Thirtieth Sunday of Ordinary Time (Mt. 22:32-40) “Why is This Important?”
Thirtieth Sunday of Ordinary Time (Mt. 22:32-40) “Why is This Important?”
We mature throughout our life in various ways. We can see ourselves grow physically. We might measure our growth with lines on a wall when we are children. We also know that we grow intellectually. We pass through grades as we are educated. All of us grow emotionally. We know that as we mature, we become less self-centered focusing on the needs of others rather than our own. One area we might not consider is our moral growth.
We can slowly mature ethically. When we are small, we know that we look to our parents to affirm our moral choices. We like to hear that we are good boys or good girls. When we are older, we begin to think for ourselves. We judge good actions and bad actions by what we perceive as fair. The cry of the fifth grader when there is a disagreement over discipline is, “That’s not fair!”
When we become adults, we come to a more nuanced view of what is right and what is wrong. Some Pharisees come to Jesus asking the question how do we know what is right and what is wrong? The Pharisees were always concerned about the law.
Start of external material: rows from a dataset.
(** * Fusion AI backend: billing, credit ledger and admin handlers

    A shallow embedding of
    - [backend/dist/utils/costCalculator.js]
      ([calculateLlmProviderCost], [getNeuroSwitchClassifierFee]),
    - the admin user routes ([PUT /:userId/role],
      [POST /:userId/adjust-credits]) and
    - the admin model route ([PUT /:modelId]),
    over the tables of [schema.sql]; and of
    - the helpers of the admin routes ([generateNewApiKey], the mask of
      listed API keys, [convertPricing], [normalizeIdString]) and
    - the admin account routes ([POST /], [DELETE /:userId],
      [POST /:userId/api-keys]).

    JavaScript numbers are IEEE 754 binary64 values, taken from the
    specification of floating-point arithmetic of the standard library
    ([SpecFloat], precision 53, maximal exponent 1024).  Strings are byte
    strings; the case and white-space functions act on ASCII. *)

From Stdlib Require Import ZArith String Ascii List Bool Lia.
From Stdlib Require Import Floats.SpecFloat.
From stdpp Require Import base option gmap strings pretty.
Import ListNotations.

Local Open Scope string_scope.
Local Open Scope Z_scope.

(* ===================================================================== *)
(** * JavaScript numbers *)
(* ===================================================================== *)

Module JsNumber.

Definition prec : Z := 53.
Definition emax : Z := 1024.

(** A JS [number]. *)
Definition number : Type := spec_float.

Definition NaN : number := S754_nan.
Definition Infinity : number := S754_infinity false.

Definition add (x y : number) : number := SFadd prec emax x y.
Definition mul (x y : number) : number := SFmul prec emax x y.
Definition div (x y : number) : number := SFdiv prec emax x y.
Whenever we start to have organized religion, we begin to have rules and laws. The Jewish faith had all kinds of guidelines.
General norms slowly became detailed instructions. Regulations guided Jews in how to pray in the morning and how to pray in the evening. Rules were written that guided the proper way to act at table. The Jews were supposed to follow certain behaviors when they visited the sick. Rules dictated how to treat widows and orphans as well as resident aliens. Laws governed how one should parent, the right use of money, when one could use physical force. And of course, there were rules in place that governed sexuality.
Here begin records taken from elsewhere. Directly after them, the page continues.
(** * log-sniffer: session store, provider router, orchestrator and endpoints

  A shallow embedding of the server side of the Snyk audit-log dashboard
  ([server/cookie-session-storage.ts], [server/services/llm/*.ts],
  [server/services/llm-service.ts], [server/routes.ts], [shared/schema.ts])
  together with the properties its specification states about it.

  Conventions of the embedding.
  - Times are epoch milliseconds in [Z]. A call on the session store and an
    orchestration each take the value [now] the clock has while they run.
    A request handler that reads the clock more than once (a call on the
    store and the taking of a time stamp being one reading each) is given
    the stream of its readings, [Routes.Clock]; the other handlers read it
    once. Requests are served one after the other, no other request touches
    the store in between.
  - JavaScript strings are [string]s holding the UTF-8 bytes of well-formed
    text. [trim] removes the white space of the language (the ASCII one, NO-BREAK SPACE, the
    Unicode space separators, the line and paragraph separators and the
    byte order mark); [toLowerCase] is exact as far as a comparison with an
    ASCII name can tell.
  - Numbers that come out of JSON are exact decimals, integers are in [Z];
    rounding to doubles is not modelled. They print as [Number.prototype.toString]
    prints the decimal, exponent notation included.
  - The text an LLM backend answers with is a [string]; where a backend
    answers with a JSON value of another kind in the place of the text, the
    adapter's result is that value as text.
  - The [Map] of sessions is a [gmap string CookieSession]; a JavaScript
    object is the list of its properties in property order.
  - Asynchronous code is a tree of external calls ([Async.IO]): it returns,
    throws, or awaits a collaborator and goes on with the answer.
  - The endpoints are those of the built server, which serves the LLM
    configuration routes next to the upstream ones; [express.json()] runs
    before them ([Routes.body_parsed]). *)

From Stdlib Require Import ZArith QArith String Ascii List Bool Lia Sorted.
From stdpp Require Import gmap strings list fin_maps.

#[local] Set Warnings "-register-all".
#[local] Open Scope string_scope.
#[local] Open Scope Z_scope.

(** ** JavaScript string helpers *)

Module JsString.

(** A string of the program is held as the bytes of its UTF-8 form, the
    form string literals have here. *)
Definition byte (c : ascii) : nat := nat_of_ascii c.

(** The white space [String.prototype.trim] removes (WhiteSpace and
    LineTerminator of the language). In one byte: TAB, LF, VT, FF, CR and
    SPACE. *)
Definition is_space (c : ascii) : bool :=
  let n := byte c in
  ((9 <=? n)%nat && (n <=? 13)%nat) || (n =? 32)%nat.

(** In two bytes: NO-BREAK SPACE, U+00A0, which is C2 A0. *)
Definition is_space2 (c1 c2 : ascii) : bool :=
  (byte c1 =? 194)%nat && (byte c2 =? 160)%nat.

(** In three bytes: U+1680 (E1 9A 80); U+2000 to U+200A, the line and
    paragraph separators U+2028 and U+2029, and U+202F (E2 80 80 to 8A, A8,
    A9, AF); U+205F (E2 81 9F); U+3000 (E3 80 80); and U+FEFF
    (EF BB BF). *)
Definition is_space3 (c1 c2 c3 : ascii) : bool :=
  let a := byte c1 in
  let b := byte c2 in
  let c := byte c3 in
  ((a =? 225) && (b =? 154) && (c =? 128))%nat
  || ((a =? 226) && (b =? 128)
      && (((128 <=? c) && (c <=? 138)) || (c =? 168) || (c =? 169) || (c =? 175)))%nat
  || ((a =? 226) && (b =? 129) && (c =? 159))%nat
  || ((a =? 227) && (b =? 128) && (c =? 128))%nat
  || ((a =? 239) && (b =? 187) && (c =? 191))%nat.

Fixpoint trimStart (s : string) : string :=
  match s with
  | EmptyString => EmptyString
  | String c1 r1 =>
      if is_space c1 then trimStart r1
      else
        match r1 with
        | EmptyString => s
        | String c2 r2 =>
            if is_space2 c1 c2 then trimStart r2
            else
              match r2 with
              | EmptyString => s
              | String c3 r3 => if is_space3 c1 c2 c3 then trimStart r3 else s
              end
        end
  end.

(** Made of white space only (the empty string included). *)
Fixpoint all_space (s : string) : bool :=
  match s with
  | EmptyString => true
  | String c1 r1 =>
      if is_space c1 then all_space r1
      else
        match r1 with
        | EmptyString => false
        | String c2 r2 =>
            if is_space2 c1 c2 then all_space r2
            else
              match r2 with
              | EmptyString => false
              | String c3 r3 => is_space3 c1 c2 c3 && all_space r3
              end
        end
  end.

(** What is left once the white space at the end is gone: the string up to
    the first place from which only white space follows. No white space
    character starts on a byte that continues another character, so that
    place is never inside a character. *)
Fixpoint trimEnd (s : string) : string :=
  match s with
  | EmptyString => EmptyString
  | String c r => if all_space s then EmptyString else String c (trimEnd r)
  end.

Definition trim (s : string) : string := trimEnd (trimStart s).

Definition lower_char (c : ascii) : ascii :=
  let n := byte c in
  if ((65 <=? n)%nat && (n <=? 90)%nat)%bool then ascii_of_nat (n + 32) else c.

(** KELVIN SIGN, U+212A, which is E2 84 AA. *)
Definition is_kelvin (c1 c2 c3 : ascii) : bool :=
  (byte c1 =? 226)%nat && (byte c2 =? 132)%nat && (byte c3 =? 170)%nat.

(** [String.prototype.toLowerCase], as far as a comparison with a name
    written in ASCII can tell: the letters A to Z and the Kelvin sign are the
    characters whose lower-case form is made of ASCII characters; every
    other character outside ASCII is left as it is, its lower-case form being
    outside ASCII as well. *)
Fixpoint toLowerCase (s : string) : string :=
  match s with
  | EmptyString => EmptyString
  | String c1 r1 =>
      match r1 with
      | String c2 (String c3 r3) =>
          if is_kelvin c1 c2 c3 then String "k" (toLowerCase r3)
          else String (lower_char c1) (toLowerCase r1)
      | _ => String (lower_char c1) (toLowerCase r1)
      end
  end.

(** Truthiness of a string value: every string but the empty one. *)
Definition truthy (s : string) : bool :=
  match s with EmptyString => false | _ => true end.

(** [a || b] on strings. *)
Definition or_else (a b : string) : string := if truthy a then a else b.

(** A blank value: empty, or made of white space only. *)
Definition blank (s : string) : bool := all_space s.

(** A white-space-only value in the strict sense: blank and not empty. *)
Definition whitespace_only (s : string) : bool := truthy s && all_space s.

Definition digit_char (d : Z) : ascii :=
  if d <? 10 then ascii_of_nat (Z.to_nat (48 + d))
  else ascii_of_nat (Z.to_nat (87 + d)).

Fixpoint to_radix_aux (fuel : nat) (radix n : Z) (acc : string) : string :=
  match fuel with
  | O => acc
  | S f =>
      let acc' := String (digit_char (n mod radix)) acc in
      if n / radix =? 0 then acc' else to_radix_aux f radix (n / radix) acc'
  end.

(** [Number.prototype.toString(radix)] on an integer. *)
Definition toString_radix (radix n : Z) : string :=
  if n <? 0
  then String "-" (to_radix_aux (S (Z.to_nat (Z.log2 (- n)))) radix (- n) "")
  else to_radix_aux (S (Z.to_nat (Z.log2 n))) radix n "".

(** [String(n)] for an integer. *)
Definition of_Z (n : Z) : string := toString_radix 10 n.

Definition of_nat (n : nat) : string := of_Z (Z.of_nat n).

Definition hex_of_byte (b : Byte.byte) : string :=
  let n := Z.of_N (Byte.to_N b) in
  String (digit_char (n / 16)) (String (digit_char (n mod 16)) "").

(** [Buffer.prototype.toString('hex')]. *)
Fixpoint hex_of_bytes (bs : list Byte.byte) : string :=
  match bs with
  | [] => ""
  | b :: r => hex_of_byte b ++ hex_of_bytes r
  end.

(** [Array.prototype.join]. *)
Fixpoint join (sep : string) (l : list string) : string :=
  match l with
  | [] => ""
  | [x] => x
  | x :: r => x ++ sep ++ join sep r
  end.

End JsString.


(** ** JavaScript values that come out of JSON *)

Module JSON.

Inductive Json :=
| JNull
| JBool (b : bool)
| JNum (mantissa exponent : Z)
| JStr (s : string)
| JArr (items : list Json)
| JObj (fields : list (string * Json)).

Definition code (c : ascii) : Z := Z.of_nat (nat_of_ascii c).

Definition is_digit (c : ascii) : bool := (48 <=? code c) && (code c <=? 57).

Definition dquote : ascii := ascii_of_nat 34.

(** *** Property order of an ordinary object

    Own keys that are canonical array indices come first, in ascending
    numeric order; the other keys follow in the order they were created. *)

Fixpoint digits_value (s : string) (acc : Z) : option Z :=
  match s with
  | EmptyString => Some acc
  | String c r =>
      if is_digit c then digits_value r (acc * 10 + (code c - 48)) else None
  end.

Definition array_index (s : string) : option Z :=
  match s with
  | EmptyString => None
  | String c r =>
      if (code c =? 48) && JsString.truthy r then None
      else match digits_value s 0 with
           | Some n => if n <? 4294967295 then Some n else None
           | None => None
           end
  end.

Fixpoint get_prop {V} (k : string) (o : list (string * V)) : option V :=
  match o with
  | [] => None
  | (k', v) :: r => if String.eqb k k' then Some v else get_prop k r
  end.

Fixpoint replace_prop {V} (k : string) (v : V) (o : list (string * V))
  : list (string * V) :=
  match o with
  | [] => []
  | (k', v') :: r =>
      if String.eqb k k' then (k', v) :: r else (k', v') :: replace_prop k v r
  end.

Fixpoint insert_index {V} (i : Z) (k : string) (v : V) (o : list (string * V))
  : list (string * V) :=
  match o with
  | [] => [(k, v)]
  | (k', v') :: r =>
      match array_index k' with
      | Some j => if j <? i then (k', v') :: insert_index i k v r
                  else (k, v) :: o
      | None => (k, v) :: o
      end
  end.

(** [o[k] = v]. *)
Definition set_prop {V} (k : string) (v : V) (o : list (string * V))
  : list (string * V) :=
  match get_prop k o with
  | Some _ => replace_prop k v o
  | None =>
      match array_index k with
      | Some i => insert_index i k v o
      | None => o ++ [(k, v)]
      end
  end.

(** *** Coercions *)

Definition truthy (v : Json) : bool :=
  match v with
  | JNull => false
  | JBool b => b
  | JNum m _ => negb (m =? 0)
  | JStr s => JsString.truthy s
  | JArr _ | JObj _ => true
  end.

(** [a || b] where a missing property reads as [undefined]. *)
Definition or_else (a : option Json) (b : option Json) : option Json :=
  match a with
  | Some v => if truthy v then a else b
  | None => b
  end.

(** [v?.k]: the property of an object, [undefined] on anything else. *)
Definition prop (k : string) (v : option Json) : option Json :=
  match v with
  | Some (JObj fields) => get_prop k fields
  | _ => None
  end.

(** The first character of a string, as the bytes of its UTF-8 form. *)
Definition first_char (s : string) : string :=
  match s with
  | EmptyString => EmptyString
  | String c1 r1 =>
      let n := code c1 in
      if n <? 192 then String c1 EmptyString
      else if n <? 224 then substring 0 2 s
      else if n <? 240 then substring 0 3 s
      else substring 0 4 s
  end.

(** [v?.[0]]: the first element of an array, the property [0] of an
    object, the first character of a string. *)
Definition first (v : option Json) : option Json :=
  match v with
  | Some (JArr (x :: _)) => Some x
  | Some (JObj fields) => get_prop "0" fields
  | Some (JStr s) => if JsString.truthy s then Some (JStr (first_char s)) else None
  | _ => None
  end.

Definition num_eqb (m1 e1 m2 e2 : Z) : bool :=
  let e := Z.min e1 e2 in
  m1 * 10 ^ (e1 - e) =? m2 * 10 ^ (e2 - e).

(** SameValueZero, the equality of [Set]. Arrays and objects are compared
    by identity; two values read from two different records are never the
    same object. Numbers are compared by their decimal value. *)
Definition same_value_zero (a b : Json) : bool :=
  match a, b with
  | JNull, JNull => true
  | JBool x, JBool y => Bool.eqb x y
  | JNum m1 e1, JNum m2 e2 => num_eqb m1 e1 m2 e2
  | JStr x, JStr y => String.eqb x y
  | _, _ => false
  end.

(** A number without the zeros its digits end with: the same value, the
    mantissa no longer a multiple of ten. *)
Fixpoint strip_zeros (fuel : nat) (m e : Z) : Z * Z :=
  match fuel with
  | O => (m, e)
  | S f => if m mod 10 =? 0 then strip_zeros f (m / 10) (e + 1) else (m, e)
  end.

Fixpoint zeros (n : nat) : string :=
  match n with O => EmptyString | S k => String "0" (zeros k) end.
How did a Jew know if they were a good person? What became all important was the behavior. Were the rules followed? Was the right thing done? If that is the case, the religious person usually feels that that is all that is necessary. But somehow that doesn’t quite seem enough.
A story is told of a man who ran his own business. He worked long hours so that he could make money so his family would have security. Often, he would go back to his office after having supper with his family. One night he was heading back to the office to finish up some work. His three-year-old son was stacking blocks in the middle of the hallway. The father stepped over the son heading out the door.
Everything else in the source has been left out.